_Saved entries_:
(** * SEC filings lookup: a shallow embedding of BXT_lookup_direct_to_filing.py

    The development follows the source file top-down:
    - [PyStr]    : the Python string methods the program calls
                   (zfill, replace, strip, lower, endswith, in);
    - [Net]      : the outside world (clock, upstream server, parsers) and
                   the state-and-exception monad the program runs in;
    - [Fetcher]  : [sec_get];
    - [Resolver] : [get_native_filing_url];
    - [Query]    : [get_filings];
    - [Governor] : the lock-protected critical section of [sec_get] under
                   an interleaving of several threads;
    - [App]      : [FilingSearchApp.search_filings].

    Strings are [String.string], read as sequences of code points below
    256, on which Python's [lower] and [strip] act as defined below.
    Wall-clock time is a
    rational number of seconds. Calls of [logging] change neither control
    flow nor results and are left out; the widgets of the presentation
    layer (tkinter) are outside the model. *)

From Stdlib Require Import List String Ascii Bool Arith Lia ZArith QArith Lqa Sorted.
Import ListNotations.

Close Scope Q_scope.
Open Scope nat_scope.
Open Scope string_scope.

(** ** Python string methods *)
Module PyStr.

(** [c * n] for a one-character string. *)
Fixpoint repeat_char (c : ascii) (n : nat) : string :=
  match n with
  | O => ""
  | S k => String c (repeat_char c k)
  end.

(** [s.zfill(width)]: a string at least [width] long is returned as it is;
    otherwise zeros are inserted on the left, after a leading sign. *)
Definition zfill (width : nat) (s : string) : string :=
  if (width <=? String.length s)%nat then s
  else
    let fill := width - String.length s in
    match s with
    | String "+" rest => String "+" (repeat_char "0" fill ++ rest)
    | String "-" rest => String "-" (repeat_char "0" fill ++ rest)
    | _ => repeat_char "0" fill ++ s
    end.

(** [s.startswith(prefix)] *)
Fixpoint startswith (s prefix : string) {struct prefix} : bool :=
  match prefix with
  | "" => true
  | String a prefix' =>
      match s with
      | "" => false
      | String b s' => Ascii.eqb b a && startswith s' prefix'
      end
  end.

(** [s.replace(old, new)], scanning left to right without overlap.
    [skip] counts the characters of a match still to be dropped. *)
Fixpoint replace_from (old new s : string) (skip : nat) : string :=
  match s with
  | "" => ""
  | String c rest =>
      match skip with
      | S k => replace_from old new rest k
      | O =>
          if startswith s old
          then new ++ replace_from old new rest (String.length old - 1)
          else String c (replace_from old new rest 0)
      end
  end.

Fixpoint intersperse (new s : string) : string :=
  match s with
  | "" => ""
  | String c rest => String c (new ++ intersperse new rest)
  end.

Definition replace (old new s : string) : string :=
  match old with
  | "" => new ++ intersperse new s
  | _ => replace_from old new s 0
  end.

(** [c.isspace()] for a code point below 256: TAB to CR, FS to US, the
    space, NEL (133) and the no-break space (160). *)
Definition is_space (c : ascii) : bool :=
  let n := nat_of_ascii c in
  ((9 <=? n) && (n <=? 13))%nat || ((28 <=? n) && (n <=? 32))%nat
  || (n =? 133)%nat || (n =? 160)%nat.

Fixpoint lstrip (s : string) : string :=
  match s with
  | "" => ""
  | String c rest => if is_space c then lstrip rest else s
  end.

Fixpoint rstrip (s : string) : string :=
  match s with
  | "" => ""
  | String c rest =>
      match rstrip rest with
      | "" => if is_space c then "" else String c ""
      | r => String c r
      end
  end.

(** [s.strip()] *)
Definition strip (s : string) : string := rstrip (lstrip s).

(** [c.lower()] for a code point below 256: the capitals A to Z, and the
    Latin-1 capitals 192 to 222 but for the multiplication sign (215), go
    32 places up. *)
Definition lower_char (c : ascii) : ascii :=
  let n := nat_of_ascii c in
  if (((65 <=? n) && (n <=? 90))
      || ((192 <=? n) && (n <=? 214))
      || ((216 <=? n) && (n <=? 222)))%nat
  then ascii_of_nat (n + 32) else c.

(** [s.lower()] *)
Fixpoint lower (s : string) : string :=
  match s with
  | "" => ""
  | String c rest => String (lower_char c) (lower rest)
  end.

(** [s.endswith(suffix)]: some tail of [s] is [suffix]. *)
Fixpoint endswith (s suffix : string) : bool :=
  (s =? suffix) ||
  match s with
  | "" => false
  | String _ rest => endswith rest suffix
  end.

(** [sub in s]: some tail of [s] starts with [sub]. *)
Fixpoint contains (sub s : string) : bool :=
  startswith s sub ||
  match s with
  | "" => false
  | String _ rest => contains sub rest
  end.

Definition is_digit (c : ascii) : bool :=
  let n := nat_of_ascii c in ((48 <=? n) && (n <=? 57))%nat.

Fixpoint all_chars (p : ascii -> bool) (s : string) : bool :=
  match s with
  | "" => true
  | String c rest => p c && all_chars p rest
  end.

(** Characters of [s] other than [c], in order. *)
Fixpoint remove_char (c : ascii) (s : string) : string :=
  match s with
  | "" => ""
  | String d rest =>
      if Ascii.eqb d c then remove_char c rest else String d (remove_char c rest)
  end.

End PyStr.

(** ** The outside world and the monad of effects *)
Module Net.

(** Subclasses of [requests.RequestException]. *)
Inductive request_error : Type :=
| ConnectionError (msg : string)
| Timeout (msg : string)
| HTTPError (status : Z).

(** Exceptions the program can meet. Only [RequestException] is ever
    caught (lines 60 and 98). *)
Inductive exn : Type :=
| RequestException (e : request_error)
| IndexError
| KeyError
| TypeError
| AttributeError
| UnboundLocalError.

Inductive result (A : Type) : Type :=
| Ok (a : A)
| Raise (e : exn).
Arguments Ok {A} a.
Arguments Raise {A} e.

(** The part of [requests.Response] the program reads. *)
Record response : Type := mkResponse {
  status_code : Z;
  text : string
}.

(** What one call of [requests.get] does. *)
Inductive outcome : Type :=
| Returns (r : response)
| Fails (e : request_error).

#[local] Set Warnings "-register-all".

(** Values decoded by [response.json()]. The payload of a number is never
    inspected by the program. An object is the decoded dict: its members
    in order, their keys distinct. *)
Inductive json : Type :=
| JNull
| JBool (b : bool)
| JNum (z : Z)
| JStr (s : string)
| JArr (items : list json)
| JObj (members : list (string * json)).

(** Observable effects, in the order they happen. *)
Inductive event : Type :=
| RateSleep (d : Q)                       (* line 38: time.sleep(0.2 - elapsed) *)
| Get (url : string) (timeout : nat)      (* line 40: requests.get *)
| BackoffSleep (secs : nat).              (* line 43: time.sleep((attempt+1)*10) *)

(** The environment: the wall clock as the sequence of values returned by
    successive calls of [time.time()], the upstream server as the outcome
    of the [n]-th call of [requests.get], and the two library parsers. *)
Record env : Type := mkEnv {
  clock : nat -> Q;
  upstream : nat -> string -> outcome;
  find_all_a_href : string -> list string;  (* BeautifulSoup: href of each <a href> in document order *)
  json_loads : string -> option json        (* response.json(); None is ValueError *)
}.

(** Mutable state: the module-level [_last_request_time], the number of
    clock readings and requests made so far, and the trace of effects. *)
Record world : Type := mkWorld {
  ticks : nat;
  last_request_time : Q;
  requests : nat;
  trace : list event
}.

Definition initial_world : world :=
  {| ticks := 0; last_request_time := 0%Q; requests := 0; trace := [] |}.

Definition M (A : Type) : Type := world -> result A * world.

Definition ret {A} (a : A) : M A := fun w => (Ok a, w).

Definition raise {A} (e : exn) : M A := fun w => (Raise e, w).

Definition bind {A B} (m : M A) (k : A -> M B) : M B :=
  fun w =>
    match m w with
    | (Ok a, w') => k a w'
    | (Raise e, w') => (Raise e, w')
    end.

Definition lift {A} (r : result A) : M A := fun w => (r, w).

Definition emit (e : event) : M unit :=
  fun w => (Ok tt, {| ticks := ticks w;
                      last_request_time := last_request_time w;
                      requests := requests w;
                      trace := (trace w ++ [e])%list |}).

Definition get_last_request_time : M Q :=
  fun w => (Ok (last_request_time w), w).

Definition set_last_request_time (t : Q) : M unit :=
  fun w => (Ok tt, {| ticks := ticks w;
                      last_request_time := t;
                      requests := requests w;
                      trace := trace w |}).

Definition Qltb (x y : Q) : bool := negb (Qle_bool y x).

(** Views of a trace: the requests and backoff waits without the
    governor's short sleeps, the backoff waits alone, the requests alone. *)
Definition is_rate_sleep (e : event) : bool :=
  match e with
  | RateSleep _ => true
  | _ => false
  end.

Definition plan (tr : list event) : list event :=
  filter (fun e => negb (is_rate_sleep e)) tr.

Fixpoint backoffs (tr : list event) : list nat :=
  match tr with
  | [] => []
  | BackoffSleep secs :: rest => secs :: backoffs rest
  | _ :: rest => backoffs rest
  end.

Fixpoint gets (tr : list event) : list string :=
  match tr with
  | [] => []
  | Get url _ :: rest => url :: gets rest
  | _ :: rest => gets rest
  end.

---

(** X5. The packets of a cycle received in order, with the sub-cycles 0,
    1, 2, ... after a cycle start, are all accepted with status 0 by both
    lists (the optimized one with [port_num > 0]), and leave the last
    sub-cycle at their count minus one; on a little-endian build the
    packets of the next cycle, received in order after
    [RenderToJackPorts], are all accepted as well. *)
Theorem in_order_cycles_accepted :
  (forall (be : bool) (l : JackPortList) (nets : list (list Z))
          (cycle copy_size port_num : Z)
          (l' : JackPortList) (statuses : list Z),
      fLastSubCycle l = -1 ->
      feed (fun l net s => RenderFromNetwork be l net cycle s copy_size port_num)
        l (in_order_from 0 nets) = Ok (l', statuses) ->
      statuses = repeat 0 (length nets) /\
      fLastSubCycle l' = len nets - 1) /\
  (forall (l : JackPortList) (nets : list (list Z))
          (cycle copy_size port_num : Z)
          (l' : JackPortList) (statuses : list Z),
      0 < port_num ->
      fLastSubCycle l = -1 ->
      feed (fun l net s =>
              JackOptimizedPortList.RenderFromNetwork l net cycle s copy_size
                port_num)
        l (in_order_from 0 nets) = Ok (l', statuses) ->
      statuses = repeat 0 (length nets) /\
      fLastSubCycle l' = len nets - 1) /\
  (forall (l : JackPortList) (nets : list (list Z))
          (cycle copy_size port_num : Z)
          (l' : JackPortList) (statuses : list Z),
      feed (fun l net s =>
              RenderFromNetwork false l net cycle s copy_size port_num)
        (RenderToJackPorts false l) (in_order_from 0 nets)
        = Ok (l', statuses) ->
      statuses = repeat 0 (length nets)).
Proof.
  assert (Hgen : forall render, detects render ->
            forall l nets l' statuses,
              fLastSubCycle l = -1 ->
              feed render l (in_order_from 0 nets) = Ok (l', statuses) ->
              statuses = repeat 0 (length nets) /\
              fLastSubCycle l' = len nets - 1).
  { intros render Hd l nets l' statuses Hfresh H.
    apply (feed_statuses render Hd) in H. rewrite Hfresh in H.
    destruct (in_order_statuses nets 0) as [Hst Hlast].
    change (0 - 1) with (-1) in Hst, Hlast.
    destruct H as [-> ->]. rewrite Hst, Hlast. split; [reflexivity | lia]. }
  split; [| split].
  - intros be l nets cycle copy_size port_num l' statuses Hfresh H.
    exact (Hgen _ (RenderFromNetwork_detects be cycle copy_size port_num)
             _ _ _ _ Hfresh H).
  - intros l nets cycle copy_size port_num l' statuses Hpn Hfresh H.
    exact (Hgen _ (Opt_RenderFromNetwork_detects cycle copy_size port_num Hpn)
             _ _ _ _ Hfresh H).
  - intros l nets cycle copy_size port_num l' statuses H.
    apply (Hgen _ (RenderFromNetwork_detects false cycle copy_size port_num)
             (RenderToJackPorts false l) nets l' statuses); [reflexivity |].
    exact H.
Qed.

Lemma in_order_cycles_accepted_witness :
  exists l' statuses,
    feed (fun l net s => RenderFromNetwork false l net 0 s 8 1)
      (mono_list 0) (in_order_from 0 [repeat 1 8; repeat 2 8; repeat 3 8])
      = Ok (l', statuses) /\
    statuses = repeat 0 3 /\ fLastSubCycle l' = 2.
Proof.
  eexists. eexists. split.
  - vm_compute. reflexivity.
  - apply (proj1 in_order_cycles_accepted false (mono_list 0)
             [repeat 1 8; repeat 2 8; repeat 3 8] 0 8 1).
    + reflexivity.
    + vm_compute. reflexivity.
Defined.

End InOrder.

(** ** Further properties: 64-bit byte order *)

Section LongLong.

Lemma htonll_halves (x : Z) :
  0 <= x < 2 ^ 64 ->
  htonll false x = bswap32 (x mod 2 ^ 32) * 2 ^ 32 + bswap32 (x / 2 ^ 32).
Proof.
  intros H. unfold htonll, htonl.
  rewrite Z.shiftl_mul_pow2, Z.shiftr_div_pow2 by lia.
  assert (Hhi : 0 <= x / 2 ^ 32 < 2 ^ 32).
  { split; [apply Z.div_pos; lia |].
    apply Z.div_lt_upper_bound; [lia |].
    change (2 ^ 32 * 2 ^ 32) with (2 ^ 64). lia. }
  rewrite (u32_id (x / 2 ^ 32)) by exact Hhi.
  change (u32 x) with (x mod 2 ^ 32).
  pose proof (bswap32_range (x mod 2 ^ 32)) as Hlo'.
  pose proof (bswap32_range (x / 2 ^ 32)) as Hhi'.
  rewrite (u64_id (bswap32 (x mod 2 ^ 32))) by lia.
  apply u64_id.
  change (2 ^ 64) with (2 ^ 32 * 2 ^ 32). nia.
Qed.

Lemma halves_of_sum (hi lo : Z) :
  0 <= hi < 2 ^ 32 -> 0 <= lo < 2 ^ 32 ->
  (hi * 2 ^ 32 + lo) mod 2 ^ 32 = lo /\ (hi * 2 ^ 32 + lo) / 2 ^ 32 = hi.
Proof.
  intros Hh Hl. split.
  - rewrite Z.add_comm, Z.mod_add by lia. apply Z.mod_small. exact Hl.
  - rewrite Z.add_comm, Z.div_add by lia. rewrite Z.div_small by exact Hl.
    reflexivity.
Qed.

---

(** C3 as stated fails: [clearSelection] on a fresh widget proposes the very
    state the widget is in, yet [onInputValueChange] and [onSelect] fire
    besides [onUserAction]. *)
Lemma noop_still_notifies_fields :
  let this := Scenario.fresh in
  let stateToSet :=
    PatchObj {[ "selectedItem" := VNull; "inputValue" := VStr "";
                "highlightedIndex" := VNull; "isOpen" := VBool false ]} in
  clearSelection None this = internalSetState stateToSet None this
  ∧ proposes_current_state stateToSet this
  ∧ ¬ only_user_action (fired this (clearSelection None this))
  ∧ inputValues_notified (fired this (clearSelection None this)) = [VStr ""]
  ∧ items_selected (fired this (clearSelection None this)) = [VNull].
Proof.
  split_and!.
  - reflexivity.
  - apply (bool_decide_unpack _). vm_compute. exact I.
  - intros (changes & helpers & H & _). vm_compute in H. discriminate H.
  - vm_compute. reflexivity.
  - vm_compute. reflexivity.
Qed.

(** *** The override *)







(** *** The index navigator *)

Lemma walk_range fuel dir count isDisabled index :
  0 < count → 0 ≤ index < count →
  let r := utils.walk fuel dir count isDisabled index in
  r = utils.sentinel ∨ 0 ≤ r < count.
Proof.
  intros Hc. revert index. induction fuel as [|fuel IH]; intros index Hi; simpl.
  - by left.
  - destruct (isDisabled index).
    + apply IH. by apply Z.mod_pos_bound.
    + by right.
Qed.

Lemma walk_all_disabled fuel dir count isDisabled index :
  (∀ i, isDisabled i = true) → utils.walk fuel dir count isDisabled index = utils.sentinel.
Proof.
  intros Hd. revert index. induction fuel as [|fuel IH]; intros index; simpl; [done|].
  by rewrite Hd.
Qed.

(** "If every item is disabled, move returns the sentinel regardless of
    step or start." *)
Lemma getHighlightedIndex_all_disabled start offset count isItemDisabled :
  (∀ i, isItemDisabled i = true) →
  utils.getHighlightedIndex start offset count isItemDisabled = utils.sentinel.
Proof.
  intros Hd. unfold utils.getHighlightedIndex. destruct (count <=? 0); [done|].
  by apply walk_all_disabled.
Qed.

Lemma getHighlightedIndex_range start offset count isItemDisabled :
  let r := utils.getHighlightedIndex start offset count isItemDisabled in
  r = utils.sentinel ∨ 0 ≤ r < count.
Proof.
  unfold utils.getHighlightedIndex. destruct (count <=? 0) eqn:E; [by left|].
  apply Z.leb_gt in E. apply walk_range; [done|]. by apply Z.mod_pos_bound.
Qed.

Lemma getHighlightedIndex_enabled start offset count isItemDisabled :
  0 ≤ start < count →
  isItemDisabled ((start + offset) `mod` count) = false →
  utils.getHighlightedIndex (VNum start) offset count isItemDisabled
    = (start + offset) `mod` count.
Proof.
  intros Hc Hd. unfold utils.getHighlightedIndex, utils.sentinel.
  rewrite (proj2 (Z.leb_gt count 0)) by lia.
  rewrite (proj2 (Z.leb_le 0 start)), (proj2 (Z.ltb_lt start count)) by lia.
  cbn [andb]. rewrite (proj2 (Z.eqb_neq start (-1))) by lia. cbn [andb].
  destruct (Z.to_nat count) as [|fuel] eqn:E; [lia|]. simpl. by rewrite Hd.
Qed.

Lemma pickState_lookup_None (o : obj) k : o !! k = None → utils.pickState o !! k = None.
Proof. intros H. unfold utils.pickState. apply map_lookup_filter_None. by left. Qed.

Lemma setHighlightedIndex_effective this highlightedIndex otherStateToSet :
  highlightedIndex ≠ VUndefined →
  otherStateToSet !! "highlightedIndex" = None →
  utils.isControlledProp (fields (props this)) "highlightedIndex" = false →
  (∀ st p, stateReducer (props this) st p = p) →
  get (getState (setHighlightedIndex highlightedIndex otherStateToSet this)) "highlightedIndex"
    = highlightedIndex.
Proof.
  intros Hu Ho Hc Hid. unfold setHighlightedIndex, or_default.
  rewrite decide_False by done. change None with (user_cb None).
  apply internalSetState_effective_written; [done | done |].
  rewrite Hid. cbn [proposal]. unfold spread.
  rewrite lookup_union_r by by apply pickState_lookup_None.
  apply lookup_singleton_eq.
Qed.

_REQUIREMENT_:
From the data above, count the lines that contain "methods" and write only that count.

_SOLUTION BELOW_:
2